MATERIAL SHOWN Start Marker
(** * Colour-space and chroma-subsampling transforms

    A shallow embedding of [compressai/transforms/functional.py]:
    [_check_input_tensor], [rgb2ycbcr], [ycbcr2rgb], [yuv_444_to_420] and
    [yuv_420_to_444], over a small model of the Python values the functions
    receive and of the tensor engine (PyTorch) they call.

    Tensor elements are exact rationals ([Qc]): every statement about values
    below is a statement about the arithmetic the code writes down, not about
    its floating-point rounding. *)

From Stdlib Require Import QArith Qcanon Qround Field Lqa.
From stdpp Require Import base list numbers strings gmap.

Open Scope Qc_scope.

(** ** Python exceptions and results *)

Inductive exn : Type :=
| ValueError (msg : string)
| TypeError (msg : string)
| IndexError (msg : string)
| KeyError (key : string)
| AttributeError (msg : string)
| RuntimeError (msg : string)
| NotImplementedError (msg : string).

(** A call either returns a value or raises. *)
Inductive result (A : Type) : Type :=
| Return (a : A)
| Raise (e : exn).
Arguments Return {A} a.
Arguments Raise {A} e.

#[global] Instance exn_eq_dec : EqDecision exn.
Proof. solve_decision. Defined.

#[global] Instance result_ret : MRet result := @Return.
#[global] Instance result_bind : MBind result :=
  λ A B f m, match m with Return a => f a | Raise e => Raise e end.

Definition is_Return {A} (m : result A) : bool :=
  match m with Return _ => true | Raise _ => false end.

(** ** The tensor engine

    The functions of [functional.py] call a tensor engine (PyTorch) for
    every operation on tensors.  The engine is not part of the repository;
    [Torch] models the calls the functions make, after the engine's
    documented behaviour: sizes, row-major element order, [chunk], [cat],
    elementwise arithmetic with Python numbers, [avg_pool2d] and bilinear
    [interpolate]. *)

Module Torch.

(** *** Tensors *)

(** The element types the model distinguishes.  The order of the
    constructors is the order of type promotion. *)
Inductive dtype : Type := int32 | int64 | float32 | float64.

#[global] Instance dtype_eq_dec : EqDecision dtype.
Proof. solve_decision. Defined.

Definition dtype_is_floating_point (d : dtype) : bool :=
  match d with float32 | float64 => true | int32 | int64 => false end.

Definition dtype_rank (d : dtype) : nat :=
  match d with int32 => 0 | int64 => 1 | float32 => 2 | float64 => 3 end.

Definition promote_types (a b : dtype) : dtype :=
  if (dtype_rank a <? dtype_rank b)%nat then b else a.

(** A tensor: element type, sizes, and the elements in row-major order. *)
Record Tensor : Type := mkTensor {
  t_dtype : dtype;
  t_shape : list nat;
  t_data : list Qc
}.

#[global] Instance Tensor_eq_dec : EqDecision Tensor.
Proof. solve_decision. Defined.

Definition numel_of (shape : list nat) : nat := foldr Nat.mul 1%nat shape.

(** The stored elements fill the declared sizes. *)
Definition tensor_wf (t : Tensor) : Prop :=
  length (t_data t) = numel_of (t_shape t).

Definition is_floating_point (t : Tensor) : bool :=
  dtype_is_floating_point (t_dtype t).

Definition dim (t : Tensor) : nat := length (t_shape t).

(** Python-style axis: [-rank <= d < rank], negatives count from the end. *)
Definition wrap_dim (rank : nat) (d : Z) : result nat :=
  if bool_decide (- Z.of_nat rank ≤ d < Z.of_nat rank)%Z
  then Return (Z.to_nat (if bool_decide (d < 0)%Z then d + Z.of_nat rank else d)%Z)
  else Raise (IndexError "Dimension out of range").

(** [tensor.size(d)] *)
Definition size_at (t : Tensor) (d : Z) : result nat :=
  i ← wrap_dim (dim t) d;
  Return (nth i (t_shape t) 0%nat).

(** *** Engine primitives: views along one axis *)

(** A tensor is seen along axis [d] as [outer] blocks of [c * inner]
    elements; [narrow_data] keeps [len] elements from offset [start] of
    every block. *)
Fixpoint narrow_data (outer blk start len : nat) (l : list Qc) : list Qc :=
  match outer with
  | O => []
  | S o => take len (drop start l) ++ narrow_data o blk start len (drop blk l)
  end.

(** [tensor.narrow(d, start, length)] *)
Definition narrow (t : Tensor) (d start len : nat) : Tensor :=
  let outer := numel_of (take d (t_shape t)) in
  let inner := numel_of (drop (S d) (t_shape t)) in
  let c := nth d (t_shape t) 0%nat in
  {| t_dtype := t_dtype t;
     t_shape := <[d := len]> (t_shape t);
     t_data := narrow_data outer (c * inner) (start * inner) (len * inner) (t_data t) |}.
MATERIAL SHOWN End Marker
### TASK OBJECTIVE
Would you reproduce the whole listing exactly as it stands?

### EXPECTED ANSWER
(** * Colour-space and chroma-subsampling transforms

    A shallow embedding of [compressai/transforms/functional.py]:
    [_check_input_tensor], [rgb2ycbcr], [ycbcr2rgb], [yuv_444_to_420] and
    [yuv_420_to_444], over a small model of the Python values the functions
    receive and of the tensor engine (PyTorch) they call.

    Tensor elements are exact rationals ([Qc]): every statement about values
    below is a statement about the arithmetic the code writes down, not about
    its floating-point rounding. *)

From Stdlib Require Import QArith Qcanon Qround Field Lqa.
From stdpp Require Import base list numbers strings gmap.

Open Scope Qc_scope.

(** ** Python exceptions and results *)

Inductive exn : Type :=
| ValueError (msg : string)
| TypeError (msg : string)
| IndexError (msg : string)
| KeyError (key : string)
| AttributeError (msg : string)
| RuntimeError (msg : string)
| NotImplementedError (msg : string).

(** A call either returns a value or raises. *)
Inductive result (A : Type) : Type :=
| Return (a : A)
| Raise (e : exn).
Arguments Return {A} a.
Arguments Raise {A} e.

#[global] Instance exn_eq_dec : EqDecision exn.
Proof. solve_decision. Defined.

#[global] Instance result_ret : MRet result := @Return.
#[global] Instance result_bind : MBind result :=
  λ A B f m, match m with Return a => f a | Raise e => Raise e end.

Definition is_Return {A} (m : result A) : bool :=
  match m with Return _ => true | Raise _ => false end.

(** ** The tensor engine

    The functions of [functional.py] call a tensor engine (PyTorch) for
    every operation on tensors.  The engine is not part of the repository;
    [Torch] models the calls the functions make, after the engine's
    documented behaviour: sizes, row-major element order, [chunk], [cat],
    elementwise arithmetic with Python numbers, [avg_pool2d] and bilinear
    [interpolate]. *)

Module Torch.

(** *** Tensors *)

(** The element types the model distinguishes.  The order of the
    constructors is the order of type promotion. *)
Inductive dtype : Type := int32 | int64 | float32 | float64.

#[global] Instance dtype_eq_dec : EqDecision dtype.
Proof. solve_decision. Defined.

Definition dtype_is_floating_point (d : dtype) : bool :=
  match d with float32 | float64 => true | int32 | int64 => false end.

Definition dtype_rank (d : dtype) : nat :=
  match d with int32 => 0 | int64 => 1 | float32 => 2 | float64 => 3 end.

Definition promote_types (a b : dtype) : dtype :=
  if (dtype_rank a <? dtype_rank b)%nat then b else a.

(** A tensor: element type, sizes, and the elements in row-major order. *)
Record Tensor : Type := mkTensor {
  t_dtype : dtype;
  t_shape : list nat;
  t_data : list Qc
}.

#[global] Instance Tensor_eq_dec : EqDecision Tensor.
Proof. solve_decision. Defined.

Definition numel_of (shape : list nat) : nat := foldr Nat.mul 1%nat shape.

(** The stored elements fill the declared sizes. *)
Definition tensor_wf (t : Tensor) : Prop :=
  length (t_data t) = numel_of (t_shape t).

Definition is_floating_point (t : Tensor) : bool :=
  dtype_is_floating_point (t_dtype t).

Definition dim (t : Tensor) : nat := length (t_shape t).

(** Python-style axis: [-rank <= d < rank], negatives count from the end. *)
Definition wrap_dim (rank : nat) (d : Z) : result nat :=
  if bool_decide (- Z.of_nat rank ≤ d < Z.of_nat rank)%Z
  then Return (Z.to_nat (if bool_decide (d < 0)%Z then d + Z.of_nat rank else d)%Z)
  else Raise (IndexError "Dimension out of range").

(** [tensor.size(d)] *)
Definition size_at (t : Tensor) (d : Z) : result nat :=
  i ← wrap_dim (dim t) d;
  Return (nth i (t_shape t) 0%nat).

(** *** Engine primitives: views along one axis *)

(** A tensor is seen along axis [d] as [outer] blocks of [c * inner]
    elements; [narrow_data] keeps [len] elements from offset [start] of
    every block. *)
Fixpoint narrow_data (outer blk start len : nat) (l : list Qc) : list Qc :=
  match outer with
  | O => []
  | S o => take len (drop start l) ++ narrow_data o blk start len (drop blk l)
  end.

(** [tensor.narrow(d, start, length)] *)
Definition narrow (t : Tensor) (d start len : nat) : Tensor :=
  let outer := numel_of (take d (t_shape t)) in
  let inner := numel_of (drop (S d) (t_shape t)) in
  let c := nth d (t_shape t) 0%nat in
  {| t_dtype := t_dtype t;
     t_shape := <[d := len]> (t_shape t);
     t_data := narrow_data outer (c * inner) (start * inner) (len * inner) (t_data t) |}.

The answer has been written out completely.